Studio album by Bo$$
- Released: May 25, 1993
- Recorded: 1991–93
- Studio: Beat Street (Hollywood, California) Rockin Reel (Commack, New York) Mad Hatter M'Bila Westlake (Los Angeles, California) Chung King (New York City) Ian London (East Islip, New York)
- Genre: Gangsta rap
- Length: 47:21
- Label: DJ West; Chaos; Columbia; Sony Music;
- Producer: AMG; Chyskillz; Def Jef; Erick Sermon; Jam Master Jay; Mic Professah; Stone Tha Lunatic; Tracey Waples; T-Ray; MC Serch; Courtney Branch; Tracy Kendrick;

Singles from Born Gangstaz
- "I Don't Give a Fuck" / "Mai Sista Izza Bitch" Released: 1992; "Deeper" Released: March 16, 1993; "Recipe of a Hoe" Released: July 6, 1993; "Progress of Elimination" Released: October 12, 1993;

= Born Gangstaz =

Born Gangstaz is the only studio album by American gangsta rapper Bo$$. It was released on May 25, 1993, through Def Jam Recordings' West Coast-based sub-label DJ West. The recording sessions took place at Beat Street Studios, Mad Hatter Studios, M'Bila Studios and Westlake Audio in Los Angeles, at Rockin' Reel Recording Studios in Commack, at Chung King Studios in New York City, and at Ian London Studios in East Islip, New York. The album was produced by Def Jef, AMG, Erick Sermon, T-Ray, Chyskillz, Jam Master Jay, Mic Professah, Stone tha Lunatic, and Tracey Waples, who also served as executive producer together with Russell Simmons, and co-producers MC Serch, Courtney Branch and Tracy Kendrick. It features guest appearances from Def Jef, Onyx, AMG, Erick Sermon, dancehall performers Admiral D and Papa Juggy, as well as Bo$$'s parents, Lillie and Joe Laws.
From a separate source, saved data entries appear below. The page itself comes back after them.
Lemma field_value_shaped f d :
  (field_size f ≤ length d)%nat → shaped f (field_value f d).
Proof.
  unfold field_size, field_value, shaped, Struct.size.
  destruct (field_plan f) as [p|n|p n]; cbn [plan_fmt]; intros Hl.
  - apply unpack_elem_ok. cbn in Hl. rewrite length_take. lia.
  - cbn in Hl. rewrite length_take. lia.
  - rewrite length_fmap, length_seq. split; [done|]. apply Forall_fmap, Forall_forall.
    intros i Hi%elem_of_seq. apply unpack_elem_ok. rewrite length_take, length_drop.
    assert (sum_list_with Struct.item_size (replicate n (Struct.IPrim p))
            = n * Z.to_nat (size_of p))%nat as E.
    { clear. induction n; cbn in *; lia. }
    rewrite E in Hl. nia.
Qed.

Lemma field_values_shaped fs data :
  (mt_size fs ≤ length data)%nat → Forall2 shaped fs (field_values fs data).
Proof.
  revert data. induction fs as [|f fs IH]; intros data Hl; cbn [field_values]; constructor.
  - apply field_value_shaped. unfold mt_size, mt_items, Struct.size, field_size in *.
    cbn in Hl. rewrite sum_list_with_app in Hl. unfold Struct.size. lia.
  - apply IH. rewrite length_drop. unfold mt_size, mt_items, Struct.size, field_size in *.
    cbn in Hl. rewrite sum_list_with_app in Hl. unfold Struct.size. lia.
Qed.
(* ===== verification/NavigationProofs.v ===== *)
(** * The Navigator against the Recording it indexes

    Proofs about [Navigation]. [rows_after_plans]: the query plan of a partial
    selection, which merges one range per Channel, gives the rows of the plain
    query. [pages_complete]: over an index built from a file, following
    continuations gives every stored Message of the selection and interval, once
    and in publication order. [prepare_reuses]: a prepared index verifies, and
    the next preparation reuses it. *)

From Stdlib Require Import ZArith Lia.
From S2P Require Import Prelude PyFloat Json SchemaTypes Schema Pointer Recording.
From S2P Require Import Base64 Interchange VizSource Navigation.

(** ** Sorted rows *)

#[export] Instance key_le_total : Total key_le.
Proof. intros [a b] [c d]. unfold key_le. cbn. lia. Qed.
#[export] Instance key_le_trans : Transitive key_le.
Proof. intros [a b] [c d] [e g]. unfold key_le. cbn. lia. Qed.
#[export] Instance row_le_total : Total row_le.
Proof. intros a b. apply key_le_total. Qed.
#[export] Instance row_le_trans : Transitive row_le.
Proof. intros a b c. apply key_le_trans. Qed.

(** Rows of one table differ in their index. *)
Definition distinct (rows : list row) : Prop := NoDup (rw_index <$> rows).

Lemma distinct_unique rows a b :
  distinct rows → a ∈ rows → b ∈ rows → row_le a b → row_le b a → a = b.
Proof.
  intros Hd [i Hi]%list_elem_of_lookup [j Hj]%list_elem_of_lookup H1 H2.
  assert (rw_index a = rw_index b) as E.
  { unfold row_le, key_le, row_key in *. cbn in *. lia. }
  assert (i = j) as ->; [|congruence].
  eapply NoDup_lookup; [exact Hd|rewrite list_lookup_fmap, Hi; done|].
  rewrite list_lookup_fmap, Hj. cbn. by rewrite E.
Qed.

Lemma distinct_sublist l k : l `sublist_of` k → distinct k → distinct l.
Proof. intros H Hk. eapply sublist_NoDup; [exact Hk|]. by apply fmap_sublist. Qed.
Lemma distinct_perm l k : l ≡ₚ k → distinct k → distinct l.
Proof. unfold distinct. intros ->. done. Qed.

Lemma sort_sorted rows : StronglySorted row_le (merge_sort row_le rows).
Proof. apply (StronglySorted_merge_sort _ _). Qed.
Lemma sort_perm rows : merge_sort row_le rows ≡ₚ rows.
Proof. apply merge_sort_Permutation. Qed.

(** A sorted permutation of distinct rows is the sorted table. *)
Lemma sorted_is_sort l rows :
  distinct rows → StronglySorted row_le l → l ≡ₚ rows → l = merge_sort row_le rows.
Proof.
  intros Hd Hs Hp. apply (StronglySorted_unique_strong row_le); [|done|apply sort_sorted|].
  - intros a b Ha Hb. apply (distinct_unique rows); [done|by rewrite <- Hp|by rewrite <- (sort_perm rows)].
  - by rewrite sort_perm.
Qed.

(** Filtering and sorting commute. *)
Lemma sort_filter (P : row → Prop) `{!∀ r, Decision (P r)} rows :
  distinct rows → merge_sort row_le (filter P rows) = filter P (merge_sort row_le rows).
Proof.
  intros Hd. symmetry. apply sorted_is_sort.
  - eapply distinct_sublist; [apply sublist_filter|done].
  - apply sorted_filter, sort_sorted.
  - by rewrite sort_perm.
Qed.

(** ** The merged ranges *)

Lemma pop_least_perm ls x ls' :
  pop_least ls = Some (x, ls') → concat ls ≡ₚ x :: concat ls'.
Proof.
  revert x ls'. induction ls as [|[|y l] ls IH]; intros x ls'; cbn [pop_least]; [done|..].
  - destruct (pop_least ls) as [[z lz]|]; [|done]. intros [= <- <-]. cbn. by apply IH.
  - destruct (pop_least ls) as [[z lz]|]; [|by intros [= <- <-]].
    destruct (decide (row_le y z)); intros [= <- <-]; [done|].
    cbn. rewrite (IH z lz) by done. solve_Permutation.
Qed.

Lemma pop_least_none ls : pop_least ls = None → concat ls = [].
Proof.
  induction ls as [|[|y l] ls IH]; cbn [pop_least]; [done|..].
  - destruct (pop_least ls) as [[]|]; [done|]. cbn. auto.
  - destruct (pop_least ls) as [[z lz]|]; [|done]. by case_decide.
Qed.

Lemma pop_least_sorted ls x ls' :
  Forall (StronglySorted row_le) ls → pop_least ls = Some (x, ls') →
  Forall (StronglySorted row_le) ls' ∧ Forall (row_le x) (concat ls').
Proof.
  intros Hs. revert x ls'. induction Hs as [|l ls Hl Hls IH]; intros x ls'; cbn [pop_least]; [done|].
  destruct l as [|y l].
  - destruct (pop_least ls) as [[z lz]|]; [|done]. intros [= <- <-].
    destruct (IH z lz) as [H1 H2]; [done|]. split; [by constructor|done].
  - inversion Hl as [|? ? Hsl Hyl]; subst.
    destruct (pop_least ls) as [[z lz]|] eqn:Hp.
    + destruct (IH z lz) as [H1 H2]; [done|]. pose proof (pop_least_perm _ _ _ Hp) as Hperm.
      destruct (decide (row_le y z)) as [Hyz|Hyz]; intros [= <- <-].
      * split; [by constructor|]. cbn. apply Forall_app. split; [done|].
        rewrite Hperm. constructor; [done|]. eapply Forall_impl; [exact H2|]. intros w. by transitivity z.
      * assert (row_le z y) as Hzy by (destruct (total row_le y z); done).
        split; [by constructor|]. cbn. constructor; [done|]. apply Forall_app. split; [|done].
        eapply Forall_impl; [exact Hyl|]. intros w. by transitivity y.
    + intros [= <- <-]. split; [by constructor|]. cbn. apply Forall_app. split; [done|].
      apply pop_least_none in Hp as ->. constructor.
Qed.

Lemma heap_merge_sorted n ls :
  length (concat ls) = n → Forall (StronglySorted row_le) ls →
  heap_merge n ls ≡ₚ concat ls ∧ StronglySorted row_le (heap_merge n ls).
Proof.
  revert ls. induction n as [|n IH]; intros ls Hn Hs; cbn [heap_merge].
  { apply nil_length_inv in Hn as ->. split; [done|constructor]. }
  destruct (pop_least ls) as [[x ls']|] eqn:Hp.
  - pose proof (pop_least_perm _ _ _ Hp) as Hperm.
    destruct (pop_least_sorted _ _ _ Hs Hp) as [H1 H2].
    destruct (IH ls') as [H3 H4]; [|done|].
    { apply Permutation_length in Hperm. cbn in Hperm. lia. }
    split; [by rewrite H3|]. constructor; [done|]. by rewrite H3.
  - apply pop_least_none in Hp. rewrite Hp in Hn. done.
Qed.

(** ** One range per Channel *)

Lemma filter_split (P Q : row → Prop) `{!∀ r, Decision (P r), !∀ r, Decision (Q r)} l :
  (∀ x, P x → ¬ Q x) → filter (λ x, P x ∨ Q x) l ≡ₚ filter P l ++ filter Q l.
Proof.
  intros Hd. induction l as [|x l IH]; [done|]. rewrite !filter_cons.
  destruct (decide (P x)) as [HP|HP].
  - rewrite decide_True by auto. rewrite decide_False by auto. cbn. by rewrite IH.
  - destruct (decide (Q x)) as [HQ|HQ].
    + rewrite decide_True by auto. rewrite IH. solve_Permutation.
    + by rewrite decide_False by naive_solver.
Qed.

(** The rows of some keys are the ranges of each key together. *)
Lemma ranges_perm (ks : list Z) l :
  NoDup ks →
  concat ((λ k, filter (λ r, rw_channel r = k) l) <$> ks) ≡ₚ filter (λ r, rw_channel r ∈ ks) l.
Proof.
  induction 1 as [|k ks Hk _ IH]; cbn.
  - induction l as [|x l IHl]; [done|]. rewrite filter_cons_False; [done|by intros ?%not_elem_of_nil].
  - rewrite IH, <- filter_split by congruence.
    erewrite list_filter_iff; [done|]. intros r. by rewrite elem_of_cons.
Qed.

Lemma sublist_full {A} (l k : list A) : l `sublist_of` k → length l = length k → l = k.
Proof.
  induction 1 as [|x l k Hs IH|x l k Hs IH]; cbn; intros Hl; [done| |].
  - f_equal. apply IH. lia.
  - apply sublist_length in Hs. lia.
Qed.

Lemma concat_take_sublist (ls : list (list row)) n : concat (take n <$> ls) `sublist_of` concat ls.
Proof. induction ls as [|l ls IH]; cbn; [done|]. apply sublist_app; [apply sublist_take|done]. Qed.

Lemma distinct_NoDup rows : distinct rows → NoDup rows.
Proof. apply NoDup_fmap_1. Qed.

Lemma sorted_take {A} (R : A → A → Prop) n l : StronglySorted R l → StronglySorted R (take n l).
Proof.
  intros H. revert n. induction H as [|x l Hs IH Hx]; intros [|n]; cbn; try constructor; [done|].
  by apply Forall_take.
Qed.

(** What holds of the first [n] elements does not drop any of them. *)
Lemma take_filter_prefix (P : row → Prop) `{!∀ r, Decision (P r)} n l :
  Forall P (take n l) → take n (filter P l) = take n l.
Proof.
  intros HP. rewrite <- (take_drop n l) at 1. rewrite filter_app, (filter_all _ (take n l)) by done.
  destruct (decide (length l ≤ n)%nat).
  - rewrite (drop_ge l) by done. cbn. by rewrite app_nil_r, take_take, Nat.min_id.
  - rewrite take_app_le by (rewrite length_take; lia). by rewrite take_take, Nat.min_id.
Qed.

(** The first [n] rows of some keys are among the first [n] of each key. *)
Lemma first_in_ranges (ks : list Z) w n x :
  x ∈ take n (filter (λ r, rw_channel r ∈ ks) w) →
  x ∈ concat ((λ k, take n (filter (λ r, rw_channel r = k) w)) <$> ks).
Proof.
  set (M := filter (λ r, rw_channel r ∈ ks) w). intros Hx.
  assert (x ∈ M) as [Hk _]%list_elem_of_filter by (by eapply elem_of_sublist; [|apply sublist_take]).
  apply list_elem_of_In, in_concat. eexists. split.
  - apply list_elem_of_In, list_elem_of_fmap. exists (rw_channel x). split; [reflexivity|exact Hk].
  - apply list_elem_of_In.
    rewrite <- (filter_twice (λ r, rw_channel r = rw_channel x) (λ r, rw_channel r ∈ ks))
      by (by intros r ->).
    fold M. rewrite <- (take_drop n M), filter_app.
    rewrite take_app_ge by (etrans; [apply length_filter|rewrite length_take; lia]).
    apply elem_of_app. left. apply list_elem_of_filter. done.
Qed.

(** Taking [n] of each range before the merge takes the same first [n]. *)
Lemma merge_ranges (ks : list Z) (w : list row) n :
  NoDup ks → distinct w →
  let ranges := (λ k, take n (merge_sort row_le (filter (λ r, rw_channel r = k) w))) <$> ks in
  take n (heap_merge (length (concat ranges)) ranges)
  = take n (filter (λ r, rw_channel r ∈ ks) (merge_sort row_le w)).
Proof.
  intros Hks Hd ranges. set (W := merge_sort row_le w).
  assert (distinct W) as HdW by (eapply distinct_perm; [apply sort_perm|done]).
  set (M := filter (λ r, rw_channel r ∈ ks) W).
  set (full := (λ k, filter (λ r, rw_channel r = k) W) <$> ks).
  assert (ranges = take n <$> full) as Hr.
  { unfold ranges, full. rewrite <- list_fmap_compose. apply list_fmap_ext. intros _ k _. cbn.
    by rewrite sort_filter. }
  assert (concat full ≡ₚ M) as Hfull by by apply ranges_perm.
  assert (distinct M) as HdM by (eapply distinct_sublist; [apply sublist_filter|done]).
  assert (concat ranges ⊆ M) as Hsub.
  { intros x Hx. rewrite <- Hfull. rewrite Hr in Hx. eapply elem_of_sublist; [exact Hx|].
    apply concat_take_sublist. }
  destruct (heap_merge_sorted (length (concat ranges)) ranges) as [Hp Hs]; [done| |].
  { rewrite Hr. apply Forall_fmap, Forall_forall. intros l (k & -> & _)%list_elem_of_fmap.
    apply sorted_take, sorted_filter, sort_sorted. }
  rewrite <- (take_filter_prefix (.∈ concat ranges) n M); cycle 1.
  { apply Forall_forall. intros x Hx. rewrite Hr. unfold full. rewrite <- list_fmap_compose.
    by apply first_in_ranges. }
  f_equal. apply (StronglySorted_unique_strong row_le);
    [|done|apply sorted_filter, sorted_filter, sort_sorted|].
  - intros a b Ha [_ Hb]%list_elem_of_filter. apply (distinct_unique M); [done| |done].
    apply Hsub. by rewrite <- Hp.
  - rewrite Hp. apply NoDup_Permutation.
    + eapply sublist_NoDup; [|rewrite Hr; apply concat_take_sublist]. rewrite Hfull. by apply distinct_NoDup.
    + apply NoDup_filter. by apply distinct_NoDup.
    + intros x. rewrite list_elem_of_filter. split; [|tauto]. auto.
Qed.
The album debuted at number 22 on the Billboard 200 and number 3 on the Top R&B/Hip-Hop Albums in the United States.

It features two the Billboard charted singles: "Deeper" and "Recipe of a Hoe". "I Don't Give a Fuck" b/w "Mai Sista Izza Bitch" and "Progress of Elimination" also were released as singles.

Despite the success of this album, Boss never released another album during her lifetime. Born Gangstaz has sold around 500,000 copies. The working title of the album was They Don't Have the Body Count.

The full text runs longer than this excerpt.